Managing Subconjunctival Hemorrhage in Acute Care

 

In emergency medicine, we are trained to be wary of the things that look harmless but carry real danger. High-pressure injection injuries, hydrofluoric acid burns, the “simple” appearing complaints that actually are dangerous. Subconjunctival hemorrhage (thankfully) flips that script. It is one of those findings that looks dramatic, even alarming, both to patients and clinicians, but is typically benign. The challenge is not just recognizing it, but knowing when it truly is as reassuring as it seems.

 

What You’re Actually Seeing

A subconjunctival hemorrhage is simply bleeding beneath the conjunctiva, the thin, transparent membrane that covers the sclera. When one of the tiny, delicate vessels in this layer ruptures, blood pools in that space and creates the characteristic bright red patch. The key features are reassuring once you know what to look for, and once you see it, you’ll never forget it. These patients have a painless red eye without photophobia, discharge, or vision changes. Many do not even notice it until someone else points it out or they catch their reflection in the mirror.

The causes are often surprisingly benign. Sometimes there is no clear trigger at all. Other times, it is related to a sudden increase in venous pressure. A forceful cough, a bout of vomiting, heavy lifting, or even straining during a bowel movement can be enough to rupture those fragile vessels. Minor trauma such as eye rubbing or contact lens irritation can also play a role. There are also important risk factors to keep in mind, especially in older adults. Hypertension, diabetes, and anticoagulant use can all increase the likelihood of developing a subconjunctival hemorrhage.

 

Don’t Skip the Story

Even though the diagnosis is usually straightforward, this is not a visit to rush through. The most important part of the encounter is not confirming what the red patch is, but understanding how it got there. A good history matters. Asking about recent vomiting, coughing, or straining can uncover the trigger. Asking about trauma is essential, even if it seems minor at first. And taking a step back to review symptoms more broadly can reveal something more serious. I had a memorable case of a patient who came in “for emergent ophthalmology” due to their scary subconjunctival hemorrhage… after a thorough history, it turns out they got the subconjunctival hemorrhage from vomiting from the vertigo caused by their posterior stroke.

 

​​Exam Pearls That Matter

The physical exam should reinforce your diagnosis, and your documentation should reflect this. Visual acuity should be normal. The hemorrhage itself should appear flat and well demarcated. Both active and passive eye movements are intact, and there should be no signs of deeper injury. Importantly, there should be no pain, no photophobia, and no changes in the pupil. When those features are present, it is time to pause and reconsider whether this is truly a simple subconjunctival hemorrhage.

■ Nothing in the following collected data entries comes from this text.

#[local] Instance same_content_refl : Reflexive same_content.
Proof. done. Qed.
#[local] Instance same_content_trans : Transitive same_content.
Proof. unfold same_content. intros a b c. intuition congruence. Qed.
#[local] Instance keeps_refl : Reflexive keeps.
Proof. intros db k row H. by exists row. Qed.
#[local] Instance keeps_trans : Transitive keeps.
Proof. intros a b c Hab Hbc k row (r1 & H1 & S1)%Hab. destruct (Hbc _ _ H1) as (r2 & H2 & S2). exists r2. split; [done|by etrans]. Qed.

(** ** Statements *)

Lemma insert_pipeline_revisions tenant id now db : db_revisions (insert_pipeline tenant id now db) = db_revisions db.
Proof. unfold insert_pipeline. by destruct (_ !! _). Qed.

Lemma defs_ok_revisions db db' : db_revisions db' = db_revisions db → defs_ok db → defs_ok db'.
Proof. intros E [H1 H2]. split; rewrite E; done. Qed.

Lemma insert_revision_ok tenant p lockfile author now db :
  defs_ok db → defs_ok (insert_revision tenant (mkRevRow (draft_of sha256 marshal p lockfile author) (canonicalBytes marshal p) now) db).
Proof.
  intros Hok. unfold insert_revision. destruct (_ !! _) eqn:Hfree; [done|]. destruct Hok as [Hrows Hact]. split; cbn [with_revisions db_revisions].
  - intros k row [[<- <-]|[_ ?]]%lookup_insert_Some; [|by apply Hrows]. split; simpl; try done. by exists p.
  - intros k1 k2 a b [[<- <-]|[? Ha]]%lookup_insert_Some [[<- <-]|[? Hb]]%lookup_insert_Some; try done. by apply Hact.
Qed.

Lemma insert_revision_keeps tenant row db : keeps db (insert_revision tenant row db).
Proof.
  unfold insert_revision. destruct (_ !! _) eqn:Hfree; [done|]. intros k r Hr. exists r. split; [|done].
  cbn [with_revisions db_revisions]. rewrite lookup_insert_ne; [done|]. congruence.
Qed.

Lemma insert_revision_here tenant row db :
  ∃ row', db_revisions (insert_revision tenant row db) !! (tenant, row_id row) = Some row'
    ∧ (row' = row ∨ db_revisions db !! (tenant, row_id row) = Some row').
Proof.
  unfold insert_revision. destruct (db_revisions db !! (tenant, row_id row)) as [r|] eqn:Hr; [by exists r; auto|].
  exists row. split; [|by left]. cbn [with_revisions db_revisions]. by rewrite lookup_insert_eq.
Qed.

Lemma lookup_demote tenant pipeline db k :
  db_revisions (demote tenant pipeline db) !! k
  = (λ row, if decide (k.1 = tenant ∧ is_active pipeline row) then demote_row row else row) <$> db_revisions db !! k.
Proof. unfold demote. cbn [with_revisions db_revisions]. rewrite map_lookup_imap. by destruct (_ !! k). Qed.

Lemma lookup_promote tenant id approver db k :
  db_revisions (promote tenant id approver db) !! k
  = (λ row, if decide (k = (tenant, id)) then with_rev row (set_state (rr_rev row) StateActive approver) else row) <$> db_revisions db !! k.
Proof.
  unfold promote. cbn [with_revisions db_revisions]. destruct (decide (k = (tenant, id))) as [->|Hne].
  - by rewrite lookup_alter_eq.
  - rewrite lookup_alter_ne by done. by destruct (_ !! k).
Qed.

Lemma demote_keeps tenant pipeline db : keeps db (demote tenant pipeline db).
Proof. intros k row Hrow. rewrite lookup_demote, Hrow. simpl. eexists. split; [done|]. by case_decide. Qed.

Lemma promote_keeps tenant id approver db : keeps db (promote tenant id approver db).
Proof. intros k row Hrow. rewrite lookup_promote, Hrow. simpl. eexists. split; [done|]. by case_decide. Qed.

Lemma row_ok_same k a b :
  row_ok k a → same_content a b → (row_state b = StateActive → row_approver b ≠ row_author b) → row_ok k b.
Proof.
  intros [Hk Hid Hdef _] (Ed & Ei & _) Hrev. split; rewrite <-?Ei, <-?Ed; done.
Qed.

(** The one row an approval promotes, after the others are demoted. *)
Lemma approve_ok tenant id approver db rev :
  defs_ok db → approval tenant id approver db = Ok (Some rev) →
  defs_ok (promote tenant id approver (demote tenant (rv_PipelineID rev) db)).
Proof.
  intros [Hrows Hact]. unfold approval, revisionRow. destruct (db_revisions db !! (tenant, id)) as [row|] eqn:Hrow; [|done].
  destruct (decide (row_state row = StateActive)) as [|Hna]; [done|].
  destruct (decide (approver = row_author row)) as [|Hself]; [done|]. intros [= <-].
  assert (Hafter : ∀ k r, db_revisions (promote tenant id approver (demote tenant (row_pipeline row) db)) !! k = Some r →
    ∃ r0, db_revisions db !! k = Some r0 ∧ same_content r0 r
      ∧ (row_state r = StateActive → (k = (tenant, id) ∧ row_approver r = approver)
                                     ∨ (row_state r0 = StateActive ∧ row_approver r = row_approver r0
                                        ∧ ¬ (k.1 = tenant ∧ row_pipeline r0 = row_pipeline row)))).
  { intros k r. rewrite lookup_promote, lookup_demote. destruct (db_revisions db !! k) as [r0|]; [|done]. simpl.
    intros [= <-]. exists r0. split; [done|]. unfold is_active. repeat case_decide; simplify_eq/=; (split; [done|]); intros Hst; try done.
    - by left.
    - by left.
    - right. split_and!; [done..|]. naive_solver. }
  split.
  - intros k r Hr. destruct (Hafter k r Hr) as (r0 & H0 & Hsame & Hst). apply (row_ok_same k r0); [by apply Hrows|done|].
    intros Ha. destruct (Hst Ha) as [[-> ->]|(Ha0 & -> & _)].
    + rewrite Hrow in H0. injection H0 as <-. destruct Hsame as (_ & _ & _ & _ & _ & <- & _). done.
    + destruct Hsame as (_ & _ & _ & _ & _ & <- & _). by apply (Hrows k r0 H0).
  - intros k1 k2 a b Ha Hb Ht Hp Hsa Hsb.
    destruct (Hafter _ _ Ha) as (a0 & Ha0 & Hsama & Hsta), (Hafter _ _ Hb) as (b0 & Hb0 & Hsamb & Hstb).
    assert (Epa : row_pipeline a0 = row_pipeline a) by apply Hsama. assert (Epb : row_pipeline b0 = row_pipeline b) by apply Hsamb.
    destruct (Hsta Hsa) as [[-> _]|(Hs1 & _ & Hn1)], (Hstb Hsb) as [[-> _]|(Hs2 & _ & Hn2)].
    + done.
    + destruct Hn2. simpl in *. rewrite Hrow in Ha0. simplify_eq. split; [done|congruence].
    + destruct Hn1. simpl in *. rewrite Hrow in Hb0. simplify_eq. split; [done|congruence].
    + apply (Hact k1 k2 a0 b0); try done. congruence.
Qed.

(** ** Operations *)

Abbreviation Save := (Save sha256 marshal).
Abbreviation Get := (Get unmarshal).

(** What a successful save leaves: the row it answers is there, and holds the
    definition it was given, unless the hash confuses that definition with
    another. *)
Lemma Save_spec cfg now tenant p author db db' rev :
  Save cfg now tenant (Some p) author db = (db', Ok rev) → defs_ok db →
  defs_ok db' ∧ keeps db db' ∧ db_heads db' = db_heads db
  ∧ ∃ row, db_revisions db' !! (tenant, rv_ID rev) = Some row ∧ rr_rev row = rev
      ∧ (rr_definition row = canonicalBytes marshal p ∨ collision sha256 (canonicalBytes marshal p) (rr_definition row)).
Proof.
  unfold Definitions.Save. case_decide; [done|].
  destruct (save_lockfile cfg tenant p) as [lockfile|]; [|done]. unfold WithTx. cbn zeta.
  set (db1 := insert_pipeline _ _ _ db). set (row0 := mkRevRow _ _ _).
  destruct (insert_revision_here tenant row0 db1) as (row & Hrow & Hor).
  assert (Er : rv_ID (draft_of sha256 marshal p lockfile author) = row_id row0) by done. rewrite Er.
  unfold revisionRow. rewrite Hrow. intros [= <- <-] Hok.
  assert (Hok1 : defs_ok db1) by (eapply defs_ok_revisions; [apply insert_pipeline_revisions|done]).
  assert (Hok' : defs_ok (insert_revision tenant row0 db1)) by (by apply insert_revision_ok).
  pose proof (do_rows _ Hok' _ _ Hrow) as [Hkey Hid _ _]. cbn [snd] in Hkey.
  split; [done|]. split; [|split].
  - intros k r Hr. apply insert_revision_keeps. unfold db1. by rewrite insert_pipeline_revisions.
  - unfold insert_revision, insert_pipeline, db1, insert_pipeline. by repeat case_match.
  - exists row. split; [by rewrite <-Hkey|]. split; [done|].
    destruct Hor as [->|_]; [by left|].
    assert (Hh : sha256 (canonicalBytes marshal p) = sha256 (rr_definition row)).
    { apply (inj hex_encode), (string_app_inj_l "rev_"). unfold id_of in Hid. rewrite <-Hid, <-Hkey. done. }
    apply hash_eq in Hh as [<-|Hc]; auto.
Qed.

Lemma Approve_spec tenant id approver db db' r :
  Approve tenant id approver db = (db', r) → defs_ok db → defs_ok db' ∧ keeps db db' ∧ db_heads db' = db_heads db.
Proof.
  unfold Approve. case_decide; [by intros [= <- _]|]. unfold WithTx.
  destruct (approval tenant id approver db) as [[rev|]|] eqn:Ha; intros [= <- _] Hok; [|done..].
  split; [by apply approve_ok|]. split; [|done]. etrans; [apply demote_keeps|apply promote_keeps].
Qed.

It is also important to recognize what this is not. Conditions like hyphema, where blood layers in the anterior chamber, or hemorrhagic chemosis, which can signal serious ocular trauma, require a completely different level of urgency. The distinction comes down to careful observation and documentation. Naming what you see is important, but so is clearly documenting what you do not see.

 

What to Do (and Not Do)

Once you are confident in the diagnosis and have ruled out dangerous etiologies, management is refreshingly simple. There is no specific treatment required. Most subconjunctival hemorrhages resolve on their own within two to three weeks as the blood is gradually reabsorbed. Artificial tears can help with mild irritation, but reassurance is the main intervention. Patients should be advised to avoid eye rubbing and to take it easy on activities that increase strain. Checking a blood pressure is also a small but meaningful step in reducing patients overall cardiovascular risk moving forward, especially in patients who may not have regular access to care.

For patients on anticoagulation, the presence of a subconjunctival hemorrhage alone does not usually change management. However, it can be a helpful prompt to ensure appropriate follow-up, particularly for those on warfarin who may need INR monitoring.

In the end, this is one of those diagnoses that reminds us how much reassurance matters in the acute care setting. What looks alarming is often benign, but the experience for the patient is still very real. Taking a moment to explain what is happening, what to expect, and when to worry can turn a stressful visit into a reassuring one. And sometimes, that is exactly the kind of care patients need most.